◆ **About this exercise**
For the entries below, print exactly the lines between the line holding "destruct (cut_off_rests demo_one" and the line holding "exists a, h, h', n, r. split; [exact Hr|].", inclusive, and nothing else.

◆ **Records**

(* ===== verification/Witness.v ===== *)
(** The theorems of Correctness.v at work: each is applied to the concrete
    system of Demo.v, where its hypotheses hold. *)

From S2P Require Import Prelude Layout Store FlashStore Sim SlotIndexIface SlotIndexHash SlotIndexLaws.
From S2P Require Import Image Core CoreRead Lookup Append Bucket Compact CompactImage Recovery CompactSpec Ops.
From S2P Require Import OpsRead OpsWrite Master Mount MasterSpec MasterInv MountSpec Session.
From S2P Require Import Correctness Demo.

Notation demo_mishap := (mishap demo_cfg demo_geom).
Notation demo_boot := (next_boot demo_cfg demo_geom demo_wf).
Notation demo_contents := (contents demo_cfg demo_geom).

(** A run that writes, overwrites, remounts, reads back and allocates again. *)
Definition demo_ops : list op :=
  [OpAlloc; OpUpdate 2 [1; 2; 3]; OpWrite 2 1 [9]; OpRemount; OpGet 2 10; OpAlloc; OpDelete 2; OpExists 2; OpCount].

Lemma demo_ops_ok : Forall op_ok demo_ops.
Proof. repeat constructor; by vm_compute. Qed.

Lemma demo_room : room demo_db (len demo_ops).
Proof. destruct demo_format as (_ & _ & Hn & Hr). unfold room. rewrite Hn, Hr. by vm_compute. Qed.

Lemma demo_db_session : demo_session demo_db.
Proof. apply demo_format. Qed.

Lemma runs_refine_object_store_witness :
  fst (run demo_cfg demo_ops demo_db) =
    [RpId 2; RpRc (Ok tt); RpRc (Ok tt); RpRc (Ok tt); RpBytes (Ok [1; 9; 3]); RpId 259; RpRc (Ok tt); RpBool false; RpCount 1] /\
  let (rs, d') := run demo_cfg demo_ops demo_db in
  demo_session d' /\ obj_steps demo_cfg demo_ops rs (abs demo_cfg demo_geom demo_db) (abs demo_cfg demo_geom d').
Proof.
  split; [vm_compute; reflexivity|].
  exact (runs_refine_object_store demo_cfg demo_geom demo_geom_ok demo_aligned demo_wf eq_refl demo_opens demo_damage demo_ops demo_db
    demo_db_session demo_room demo_ops_ok).
Defined.





Lemma demo_off_bootable : bootable (d_store (demo_off [] [])).
Proof. exact (List.Forall_nil _). Qed.

Lemma format_gives_empty_store_witness :
  wp (blob_db_format demo_cfg) (demo_off [] []) (fun rc d' => rc = Ok tt /\ demo_session d' /\ next_id (d_st d') = 2 /\
    forall id, demo_contents d' id = only_root id).
Proof.
  exact (format_gives_empty_store demo_cfg demo_geom demo_geom_ok demo_aligned demo_wf demo_opens (demo_off [] []) 1 eq_refl
    sidx_zero_wf demo_off_bootable).
Defined.

(** A store after a power cut: RAM blank, flash as it was. *)
Definition cut_off (d : db demo_S sidx) : db demo_S sidx := mk_db st_zero geo_zero sidx_zero (d_store d).

Lemma cut_off_rests d : demo_live d -> exists a h h' n r, at_rest demo_cfg demo_geom demo_wf (cut_off d) a h h' n r.
Proof.
  intros Lv. destruct (live_at_rest demo_cfg demo_geom demo_wf d (cut_off d) Lv eq_refl (ex_intro _ 1 sidx_zero_wf)) as (h & h' & r & Hr & _);
    [by intros p|eauto 10].
Qed.

Lemma cut_off_bootable d : healthy (d_store d) -> bootable (d_store (cut_off d)).
Proof. done. Qed.

Lemma mount_resumes_store_witness :
  exists a h h' n r, at_rest demo_cfg demo_geom demo_wf (cut_off demo_one) a h h' n r /\
  wp (blob_db_mount demo_cfg) (cut_off demo_one) (fun rc d' => rc = Ok tt /\ demo_session d' /\ next_id (d_st d') = r_next_id_hint r /\
    forall id, demo_contents d' id = rcontents demo_cfg demo_geom (cut_off demo_one) id).
Proof.
  destruct (cut_off_rests demo_one (se_live _ _ _ _ demo_one_session)) as (a & h & h' & n & r & Hr).
  exists a, h, h', n, r. split; [exact Hr|].
  exact (mount_resumes_store demo_cfg demo_geom demo_geom_ok demo_aligned demo_wf demo_opens demo_damage (cut_off demo_one) _ _ _ _ _ Hr
    (cut_off_bootable _ (se_healthy _ _ _ _ demo_one_session))).
Defined.

Lemma allocated_ids_are_fresh_witness :
  let (rs, _) := run demo_cfg demo_ops demo_db in
  Sorted.StronglySorted Z.lt (alloc_ids rs) /\ Forall (fun id => next_id (d_st demo_db) <= id /\ id <> BLOB_DB_ROOT_ID) (alloc_ids rs).
Proof.
  exact (allocated_ids_are_fresh demo_cfg demo_geom demo_geom_ok demo_aligned demo_wf eq_refl demo_opens demo_damage demo_ops demo_db
    demo_db_session demo_room demo_ops_ok).
Defined.

(** Alloc and commit on the part that is about to fail. *)
Lemma demo_cut_gen : rot_gen (d_st demo_cut) = 2.
Proof. vm_compute. reflexivity. Qed.

Lemma alloc_is_covered_witness :
  wp (blob_db_alloc_id demo_cfg) demo_cut (fun rc d' => exists id, rc = Ok id /\
    ((id = next_id (d_st demo_cut) /\ next_id (d_st d') = id + 1 /\ exists C, covers demo_cfg demo_geom d' C /\ id < C) \/
     (id = 0 /\ next_id (d_st d') = next_id (d_st demo_cut) /\ ~ healthy (d_store demo_cut)))).
Proof.
  apply (alloc_is_covered demo_cfg demo_geom demo_geom_ok demo_cut (lv_master _ _ _ _ demo_cut_live) (lv_mounted _ _ _ _ demo_cut_live)
    (lv_geo _ _ _ _ demo_cut_live)).
  - rewrite demo_cut_next. lia.
  - rewrite demo_cut_gen. done.
Defined.


Lemma demo_one_room (p : bytes) : len p <= 32 -> let cl := compact_len demo_cfg demo_geom (bimg demo_one (2 mod n_buckets demo_geom)) in
  cl <= scratch_seal_off demo_geom /\ cl + slot_size_for demo_geom (len p) <= peb_size demo_geom.
Proof.
  intros Hp. assert (compact_len demo_cfg demo_geom (bimg demo_one (2 mod n_buckets demo_geom)) = 40) as -> by (vm_compute; reflexivity).
  destruct (slot_size_spec demo_cfg demo_geom demo_geom_ok (len p)) as (_ & Hs & _). change (write_align demo_geom) with 8 in *.
  change (scratch_seal_off demo_geom) with 240. change (peb_size demo_geom) with 256. lia.
Qed.

Lemma update_with_room_succeeds_witness :
  wp (blob_db_update demo_cfg 2 (Some [4; 5])) demo_one (fun rc d' => rc = Ok tt /\ demo_session d' /\
    forall id', demo_contents d' id' = if decide (id' = 2) then Some [4; 5] else demo_contents demo_one id').
Proof.
  apply (update_with_room_succeeds demo_cfg demo_geom demo_geom_ok demo_aligned demo_wf demo_one 2 [4; 5] demo_one_session).
  - destruct demo_one_next as [-> _]. lia.
  - lia.
  - repeat constructor; by vm_compute.
  - by vm_compute.
  - apply demo_one_room. by vm_compute.
Defined.

Lemma update_then_get_witness :
  let '(r1, d1) := exec demo_cfg (OpUpdate 2 [4; 5]) demo_one in let (_, d2) := exec demo_cfg OpRemount d1 in
  let (r3, _) := exec demo_cfg (OpGet 2 2) d2 in r1 = RpRc (Ok tt) -> r3 = RpBytes (Ok [4; 5]).
Proof.
  apply (update_then_get demo_cfg demo_geom demo_geom_ok demo_aligned demo_wf eq_refl demo_opens demo_damage demo_one 2 [4; 5] 2 demo_one_session).
  - destruct demo_one_next as [-> _]. lia.
  - lia.
  - repeat constructor; by vm_compute.
  - by vm_compute.
  - by vm_compute.
Defined.

Lemma iterate_visits_each_object_witness :
  let cb := fun (id : Z) (_ : bytes) (l : list Z) => (0, l ++ [id]) in
  wp (blob_db_iterate demo_cfg (Some cb) []) demo_one (fun rc d' => exists l, rc = Ok (visit cb l []) /\ NoDup (e_id <$> l) /\
    (forall id p, demo_contents demo_one id = Some p <-> exists e, e ∈ l /\ e_id e = id /\ e_payload e = p) /\
    same_flash (d_store demo_one) (d_store d')).
Proof.
  intros cb. exact (iterate_visits_each_object demo_cfg demo_geom demo_geom_ok demo_wf eq_refl demo_one cb [] demo_one_session).
Defined.

(** ** Buckets *)

Lemma demo_hdr : bucket_hdr_valid (bimg demo_one 2) 2 = true.
Proof. vm_compute. reflexivity. Qed.

Lemma demo_one_ready : ready demo_cfg demo_geom demo_wf demo_one.
Proof. apply demo_one_session. Qed.

Lemma lookup_agrees_with_log_witness :
  wp (find_live_slot demo_cfg demo_geom (2 mod n_buckets demo_geom) 2) demo_one (fun r d' => same_flash (d_store demo_one) (d_store d') /\ match r with
    | Ok (_, rc) => rc = match value 2 (bucket_log demo_cfg demo_geom (bimg demo_one (2 mod n_buckets demo_geom))) with
                         | Some p => Ok p | None => Err ENOENT end
    | Err e => ~ healthy (d_store demo_one) /\ device_err e
    end).
Proof.
  apply (lookup_agrees_with_log demo_cfg demo_geom demo_geom_ok demo_wf eq_refl demo_one 2); [lia|apply demo_one_ready|exact demo_hdr].
Defined.

Lemma compaction_keeps_objects_witness :
  wp (compact_bucket demo_cfg demo_geom 2) demo_one (fun rc d' => rc = Ok tt /\ ready demo_cfg demo_geom demo_wf d' /\
    same_contents demo_cfg demo_geom demo_one d' /\
    log_end demo_cfg demo_geom (bimg d' 2) = compact_len demo_cfg demo_geom (bimg demo_one 2)).
Proof.
  apply (compaction_keeps_objects demo_cfg demo_geom demo_geom_ok demo_aligned demo_wf demo_one 2).
  - by vm_compute.
  - exact demo_one_ready.
  - exact demo_hdr.
  - exact (se_healthy _ _ _ _ demo_one_session).
  - by vm_compute.
Defined.

(** The same on a part that fails after the seal was written. *)
Definition demo_late : db demo_S sidx := with_faults [false; false; false; false; true] demo_one.

Lemma demo_late_ready : ready demo_cfg demo_geom demo_wf demo_late.
Proof. apply (lv_ready demo_cfg), (faults_live _ demo_one), demo_one_session. Qed.

Lemma demo_late_hdr : bucket_hdr_valid (bimg demo_late 2) 2 = true.
Proof. vm_compute. reflexivity. Qed.

Lemma compaction_cut_is_recoverable_witness :
  wp (compact_bucket demo_cfg demo_geom 2) demo_late (fun _ d' =>
    stray_seal demo_geom (scratch d') 2 (compact_image demo_cfg demo_geom (bimg demo_late 2) 2) \/
    (rinv demo_cfg demo_geom d' /\ forall id, rcontents demo_cfg demo_geom d' id = demo_contents demo_late id)).
Proof.
  apply (compaction_cut_is_recoverable demo_cfg demo_geom demo_geom_ok demo_aligned demo_wf demo_late 2); 
    [by vm_compute|exact demo_late_ready|exact demo_late_hdr].
Defined.

Definition demo_sealed : db demo_S sidx := snd (compact_bucket demo_cfg demo_geom 2 demo_late).

Lemma demo_sealed_as : sealed_as demo_geom (scratch demo_sealed) = Some (2, 40).
Proof. vm_compute. reflexivity. Qed.

Lemma recovery_completes_compaction_witness :
  wp (recover_compaction demo_geom) demo_sealed (fun rc d' =>
    (forall q, q <> BLOB_DB_SCRATCH_SECTOR -> q <> BLOB_DB_FIRST_BUCKET + 2 -> pimg d' q = pimg demo_sealed q) /\
    match rc with
    | Ok _ => bimg d' 2 = committed demo_geom 40 (scratch demo_sealed) /\ scratch d' = erased (peb_size demo_geom)
    | Err _ => ~ healthy (d_store demo_sealed) /\ (scratch d' = scratch demo_sealed \/ bimg d' 2 = committed demo_geom 40 (scratch demo_sealed))
    end).
Proof.
  apply (recovery_completes_compaction demo_cfg demo_geom demo_geom_ok demo_aligned demo_sealed 2 40); [|exact demo_sealed_as].
  intros b il. rewrite demo_sealed_as. intros [= <- <-]. reflexivity.
Defined.

Lemma append_sets_one_value_witness :
  let e := log_end demo_cfg demo_geom (bimg demo_one (2 mod n_buckets demo_geom)) in
  wp (append_slot demo_cfg demo_geom (2 mod n_buckets demo_geom) e 2 0 [6]) demo_one (fun rc d' => rc = Ok tt /\
    db_inv demo_cfg demo_geom demo_wf d' /\ set_value demo_cfg demo_geom demo_one d' 2 (slot_value 0 [6])).
Proof.
  apply (append_sets_one_value demo_cfg demo_geom demo_geom_ok demo_aligned demo_wf demo_one 2 0 [6]).
  - lia.
  - apply demo_one_ready.
  - exact demo_hdr.
  - vm_compute. reflexivity.
  - apply flags_ok_plain.
  - repeat constructor; by vm_compute.
  - by vm_compute.
  - by vm_compute.
  - exact (se_healthy _ _ _ _ demo_one_session).
Defined.

(** ** Refusals *)

Lemma unmounted_calls_refuse_witness :
  let d := demo_off [] [] in
  blob_db_get demo_cfg 2 false 4 d = (Err ENODEV, d) /\ blob_db_update demo_cfg 2 (Some [1]) d = (Err ENODEV, d) /\
  blob_db_delete demo_cfg 2 d = (Err ENODEV, d) /\ blob_db_size demo_cfg 2 false d = (Err ENODEV, d) /\
  blob_db_read demo_cfg 2 0 false 1 d = (Err ENODEV, d) /\ blob_db_write demo_cfg 2 0 (Some [1]) d = (Err ENODEV, d) /\
  blob_db_erase_all demo_cfg d = (Err ENODEV, d) /\ blob_db_maintain 1 d = (Ok (Err ENODEV, 0, false), d) /\
  blob_db_alloc_id demo_cfg d = (Ok 0, d) /\ blob_db_exists demo_cfg 2 d = (Ok false, d) /\ blob_db_count demo_cfg d = (Ok 0, d) /\
  blob_db_unmount d = (Ok tt, d).
Proof. intros d. apply (unmounted_calls_refuse demo_cfg d 2 0 1 4 (Some [1])). reflexivity. Defined.

Definition demo_wedged : db demo_S sidx := mk_db (set_wedged true (set_mounted true st_zero)) demo_geom sidx_zero (demo_part [] []).


(** ** Opening, layouts, backend *)



Lemma flash_backend_keeps_contract_witness :
  @StoreLaws (store_st (F := nor) demo_P) (flash_store demo_P) (flash_view demo_P demo_n) (flash_geom demo_P demo_al demo_n).
Proof. apply flash_backend_keeps_contract. apply nor_laws; by vm_compute. Defined.

(** ** The slot index *)

(** Three buckets; bucket 2 known, its log ending at 40 with id 5 at 16. *)
Definition demo_begun : sidx := begin demo_cap 2 16 (reset demo_cap demo_max 3 sidx_zero).
Definition demo_noted : sidx := note demo_cap 2 5 16 24 false demo_begun.

Lemma demo_begun_ok : demo_wf 3 demo_begun.
Proof.
  apply (begin_wf (SlotIndexLaws := demo_index_laws) 3 (reset demo_cap demo_max 3 sidx_zero) 2 16); [|lia|lia].
  apply (reset_wf (SlotIndexLaws := demo_index_laws) 1); [exact sidx_zero_wf|lia].
Qed.

Lemma demo_noted_ok : demo_wf 3 demo_noted.
Proof. apply (note_wf (SlotIndexLaws := demo_index_laws) 3 demo_begun 5 16 24 false demo_begun_ok); lia. Qed.

Lemma hash_index_keeps_contract_witness : @SlotIndexLaws sidx (hash_index demo_cap demo_max) (fun n x => 0 < n /\ index_ok demo_cap demo_max n x).
Proof. exact (hash_index_keeps_contract demo_cap demo_max demo_cap_ok demo_max_ok). Defined.

Lemma index_drop_removes_one_witness :
  assoc demo_cap demo_noted 5 = Some 16 /\ index_ok demo_cap demo_max 3 (drop_id demo_cap demo_noted 5) /\
  forall id', id' <> 0 -> assoc demo_cap (drop_id demo_cap demo_noted 5) id' = if decide (id' = 5) then None else assoc demo_cap demo_noted id'.
Proof.
  split; [vm_compute; reflexivity|].
  apply (index_drop_removes_one demo_cap demo_max demo_cap_ok demo_max_ok 3 demo_noted 5 (proj2 demo_noted_ok)); [by vm_compute|lia].
Defined.

Lemma index_put_adds_one_witness :
  index_ok demo_cap demo_max 3 (put demo_cap demo_noted 8 40) /\
  forall id', id' <> 0 -> assoc demo_cap (put demo_cap demo_noted 8 40) id' = if decide (id' = 8) then Some 40 else assoc demo_cap demo_noted id'.
Proof.
  apply (index_put_adds_one demo_cap demo_max demo_cap_ok demo_max_ok 3 demo_noted 8 40 (proj2 demo_noted_ok)); by vm_compute.
Defined.

Lemma index_forget_clears_bucket_witness :
  let x' := forget demo_cap 2 demo_noted in
  index_ok demo_cap demo_max 3 x' /\ cursor_of 2 x' = None /\ (forall b, 0 <= b < 3 -> b <> 2 -> cursor_of b x' = cursor_of b demo_noted) /\
  (forall id, id <> 0 -> assoc demo_cap x' id = if decide (id mod 3 = 2) then None else assoc demo_cap demo_noted id).
Proof.
  apply (index_forget_clears_bucket demo_cap demo_max demo_cap_ok demo_max_ok 3 demo_noted 2 (proj2 demo_noted_ok)); by vm_compute.
Defined.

◆ **Answer section**
  destruct (cut_off_rests demo_one (se_live _ _ _ _ demo_one_session)) as (a & h & h' & n & r & Hr).
  exists a, h, h', n, r. split; [exact Hr|].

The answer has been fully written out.